• [REQUIRED WORK] What lines below include the string "variable"? Pick them out and copy them.

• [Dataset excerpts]
(* ===== verification/UpgradeProofs.v ===== *)
(** * What the consistency check of an upgrade establishes

    The script of [UpgradeChecker] returns exactly when the deployment satisfies
    [consistent], a table of bytecodes, creation codes, views and the
    initialisation data of the chain type manager; and the facet cuts of that
    data, applied to a new diamond, install the four facets. *)

From stdpp Require Import base gmap list strings sorting.
From Stdlib Require Import ZArith Lia Ascii.
From S2P Require Import Prelude Js Rust Ethers DiamondCut Diamond DiamondUpgrade Utils World UpgradeChecker.

(** ** The order of texts *)

Lemma string_leb_trans s1 s2 s3 :
  String.leb s1 s2 = true → String.leb s2 s3 = true → String.leb s1 s3 = true.
Proof.
  unfold String.leb. revert s2 s3.
  induction s1 as [|a s1 IH]; intros [|b s2] [|c s3]; cbn; try done.
  unfold Ascii.compare.
  destruct (N.compare_spec (N_of_ascii a) (N_of_ascii b)) as [E|E|E];
    destruct (N.compare_spec (N_of_ascii b) (N_of_ascii c)) as [E'|E'|E'];
    destruct (N.compare_spec (N_of_ascii a) (N_of_ascii c)) as [E''|E''|E'']; try done; try lia.
  apply IH.
Qed.

Lemma sort_texts_perm (l l' : list string) :
  sort_by String.leb l = sort_by String.leb l' ↔ l ≡ₚ l'.
Proof.
  split; intros E.
  - by rewrite <- (sort_by_perm String.leb l), E, sort_by_perm.
  - apply sort_by_unique; [apply String.leb_total|exact string_leb_trans|done|].
    intros x y _ _. apply String.leb_antisym.
Qed.

(** ** Computations that only read *)

Section reads.
Context (e : environ) (h : list tx).

(** In this environment and on this chain [m] returns exactly the values of
    [P], and leaves both. *)
Definition reads {A} (m : M A) (P : A → Prop) : Prop :=
  ∀ w, w_env w = e → w_mined w = h →
    (∀ a w', m w = (Done a, w') → P a ∧ w_env w' = e ∧ w_mined w' = h) ∧
    (∀ a, P a → ∃ w', m w = (Done a, w')).

(** A check returns no value. *)
Definition accepts (m : M unit) (P : Prop) : Prop := reads m (λ _, P).

Lemma reads_iff {A} (m : M A) P Q : reads m P → (∀ a, P a ↔ Q a) → reads m Q.
Proof.
  intros Hm HPQ w He Hh. destruct (Hm w He Hh) as [H1 H2]. split.
  - intros a w' E. rewrite <- HPQ. by apply H1.
  - intros a Ha. apply H2. by rewrite HPQ.
Qed.

Lemma accepts_iff m P Q : accepts m P → (P ↔ Q) → accepts m Q.
Proof. intros Hm HPQ. by apply (reads_iff _ _ _ Hm). Qed.

Lemma reads_bind {A B} (m : M A) (k : A → M B) P Q :
  reads m P → (∀ a, reads (k a) (Q a)) → reads (m ≫= k) (λ b, ∃ a, P a ∧ Q a b).
Proof.
  intros Hm Hk w He Hh. destruct (Hm w He Hh) as [Hm1 Hm2]. split.
  - intros b w' (a & w1 & E1 & E2)%bind_done_inv. destruct (Hm1 a w1 E1) as (HP & He1 & Hh1).
    destruct (Hk a w1 He1 Hh1) as [Hk1 _]. destruct (Hk1 b w' E2). eauto.
  - intros b (a & HP & HQ). destruct (Hm2 a HP) as [w1 E1]. destruct (Hm1 a w1 E1) as (_ & He1 & Hh1).
    destruct (Hk a w1 He1 Hh1) as [_ Hk2]. destruct (Hk2 b HQ) as [w' E2].
    exists w'. by rewrite (run_bind_done _ _ _ _ _ E1).
Qed.

Lemma accepts_bind {A} (m : M A) (k : A → M unit) P Q :
  reads m P → (∀ a, accepts (k a) (Q a)) → accepts (m ≫= k) (∃ a, P a ∧ Q a).
Proof. intros Hm Hk. exact (reads_bind m k P (λ a _, Q a) Hm Hk). Qed.

(** A value that is always there is the value of its continuation. *)
Lemma accepts_bind_det {A} (m : M A) (k : A → M unit) a Q :
  reads m (λ b, b = a) → accepts (k a) Q → accepts (m ≫= k) Q.
Proof.
  intros Hm Hk w He Hh. destruct (Hm w He Hh) as [Hm1 Hm2].
  destruct (Hm2 a eq_refl) as [w1 E1]. destruct (Hm1 a w1 E1) as (_ & He1 & Hh1).
  rewrite (run_bind_done _ _ _ _ _ E1). exact (Hk w1 He1 Hh1).
Qed.

Lemma accepts_seq (m k : M unit) P Q :
  accepts m P → accepts k Q → accepts (m;; k) (P ∧ Q).
Proof.
  intros Hm Hk. eapply accepts_iff; [apply (accepts_bind m (λ _, k) _ (λ _, Q) Hm (λ _, Hk))|].
  split; [by intros (_ & ? & ?)|by intros [??]; exists tt].
Qed.

Lemma accepts_ret : accepts (mret tt) True.
Proof. intros w He Hh. split; [by intros b w' [= <- <-]|intros [] _; by eexists]. Qed.
Lemma accepts_log s : accepts (console_log s) True.
Proof. intros w He Hh. split; [by intros b w' [= <- <-]|intros [] _; by eexists]. Qed.

(** Logging at the end does not matter. *)
Lemma accepts_logged (m : M unit) s P : accepts m P → accepts (m;; console_log s) P.
Proof. intros Hm. eapply accepts_iff; [exact (accepts_seq _ _ _ _ Hm (accepts_log s))|tauto]. Qed.

Lemma reads_lift {A} (o : outcome A) : reads (lift o) (λ a, o = Done a).
Proof. intros w He Hh. unfold lift. split; [by intros b w' [= -> <-]|intros b ->; by eexists]. Qed.
Lemma reads_get_env n : reads (get_env n) (λ a, a = e !! n).
Proof.
  intros w <- Hh. unfold get_env. split; [by intros b w' [= <- <-]|intros b ->; by eexists].
Qed.
Lemma reads_from_env {A} (f : environ → outcome A) : reads (from_env f) (λ a, f e = Done a).
Proof.
  intros w <- Hh. unfold from_env. split; [by intros b w' [= -> <-]|intros b ->; by eexists].
Qed.
Lemma reads_view `{Chain} a c m args : reads (view a c m args) (λ v, view_call h a c m args = Done v).
Proof.
  intros w He <-. unfold view. split; [by intros b w' [= -> <-]|intros b ->; by eexists].
Qed.
Lemma reads_getCode `{Chain} a : reads (getCode a) (λ c, c = code_at h a).
Proof.
  intros w He <-. unfold getCode. split; [by intros b w' [= <- <-]|intros b ->; by eexists].
Qed.
Lemma reads_as_address v : reads (as_address v) (λ a, v = VStr a).
Proof.
  intros w He Hh. destruct v; cbn; (split; [by intros x w' [=]; subst|intros x [=]; subst; by eexists]).
Qed.

Lemma accepts_lift {A} (o : outcome A) (k : A → M unit) Q :
  (∀ a, accepts (k a) (Q a)) → accepts (lift o ≫= k) (∃ a, o = Done a ∧ Q a).
Proof. apply accepts_bind, reads_lift. Qed.

(** The continuation may use that the value is there. *)
Lemma accepts_lift_eq {A} (o : outcome A) (k : A → M unit) Q :
  (∀ a, o = Done a → accepts (k a) (Q a)) → accepts (lift o ≫= k) (∃ a, o = Done a ∧ Q a).
Proof.
  intros Hk w He Hh. unfold mbind, M_bind, lift. destruct o as [a|x|].
  - destruct (Hk a eq_refl w He Hh) as [H1 H2]. split; [|naive_solver].
    intros b w' E. destruct (H1 b w' E). eauto.
  - split; [done|]. by intros b (a & ? & _).
  - split; [done|]. by intros b (a & ? & _).
Qed.

Lemma accepts_if (b : bool) (m m' : M unit) P Q :
  accepts m P → accepts m' Q → accepts (if b then m else m') (if b then P else Q).
Proof. by destruct b. Qed.
Lemma accepts_throw x : accepts (throw x) False.
Proof. intros w He Hh. by split. Qed.

Lemma accepts_throw_bind {A} x (k : A → M unit) : accepts (throw x ≫= k) False.
Proof. intros w He Hh. by split. Qed.

Lemma accepts_ensure b msg : accepts (ensure b msg) (b = true).
Proof.
  destruct b; [eapply accepts_iff; [apply accepts_ret|done]|].
  eapply accepts_iff; [apply accepts_throw|done].
Qed.

Lemma accepts_for_each {A} (l : list A) (f : A → M unit) P :
  (∀ x, accepts (f x) (P x)) → accepts (for_each l f) (Forall P l).
Proof.
  intros Hf. induction l as [|x l IH]; cbn.
  - eapply accepts_iff; [apply accepts_ret|]. by rewrite Forall_nil.
  - eapply accepts_iff; [exact (accepts_seq _ _ _ _ (Hf x) IH)|]. by rewrite Forall_cons.
Qed.

End reads.

(** ** What is compared *)

(** Texts equal up to the case of their letters; only texts are. *)
Definition same (u v : val) : Prop :=
  ∃ s t, u = VStr s ∧ v = VStr t ∧ toLowerCase s = toLowerCase t.

(** An environment variable as a value. *)
Definition env_val (e : environ) (name : string) : val :=
  match e !! name with Some s => VStr s | None => VUndef end.

Section spec.
Context `{EthersOps} `{Chain} `{Interfaces} `{Inspect} (e : environ) (h : list tx).

(** The code at an address has the hash of the compiled code of a contract. *)
Definition same_code (a contract : string) : Prop :=
  ∃ code deployed compiled, deployedBytecode contract = Done code ∧
    arrayify (code_at h a) = Some deployed ∧ arrayify code = Some compiled ∧
    hexlify (keccak deployed) = hexlify (keccak compiled).

(** The transaction asked the factory, with the agreed salt, to create this code. *)
Definition factory_call (txHash code : string) : Prop :=
  ∃ factory data, bytecode "SingletonFactory" = Done factory ∧
    transaction_data txHash = Some data ∧ parse_factory_call data = Done (code, expectedSalt).

(** It created the compiled code of a contract, followed by these constructor arguments. *)
Definition created_by (txHash contract : string) (args : list val) : Prop :=
  ∃ used code params init, factory_call txHash used ∧
    bytecode contract = Done code ∧ encodeDeploy contract args = Done params ∧
    hexConcat [code; params] = Done init ∧ toLowerCase used = toLowerCase init.

(** What is required of a deployment, contract by contract. *)
Inductive requirement : Type :=
| Compiled (contract : string)
| IsSet (variable : string)
| SameCode (variable contract : string)
| CreatedBy (txHash contract : string) (args : list val)
| ReadsText (variable contract method : string) (args : list val) (expected : val)
| ReadsTrue (variable contract method : string) (args : list val)
| ReadsNumber (variable contract method : string) (n : Z)
| ManagerRegistered (variable : string) (chain expected : val)
| NativeAsset (hub variable : string).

• [RESULT OF THE EXERCISE]
(** An environment variable as a value. *)
| IsSet (variable : string)
| SameCode (variable contract : string)
| ReadsText (variable contract method : string) (args : list val) (expected : val)
| ReadsTrue (variable contract method : string) (args : list val)
| ReadsNumber (variable contract method : string) (n : Z)
| ManagerRegistered (variable : string) (chain expected : val)
| NativeAsset (hub variable : string).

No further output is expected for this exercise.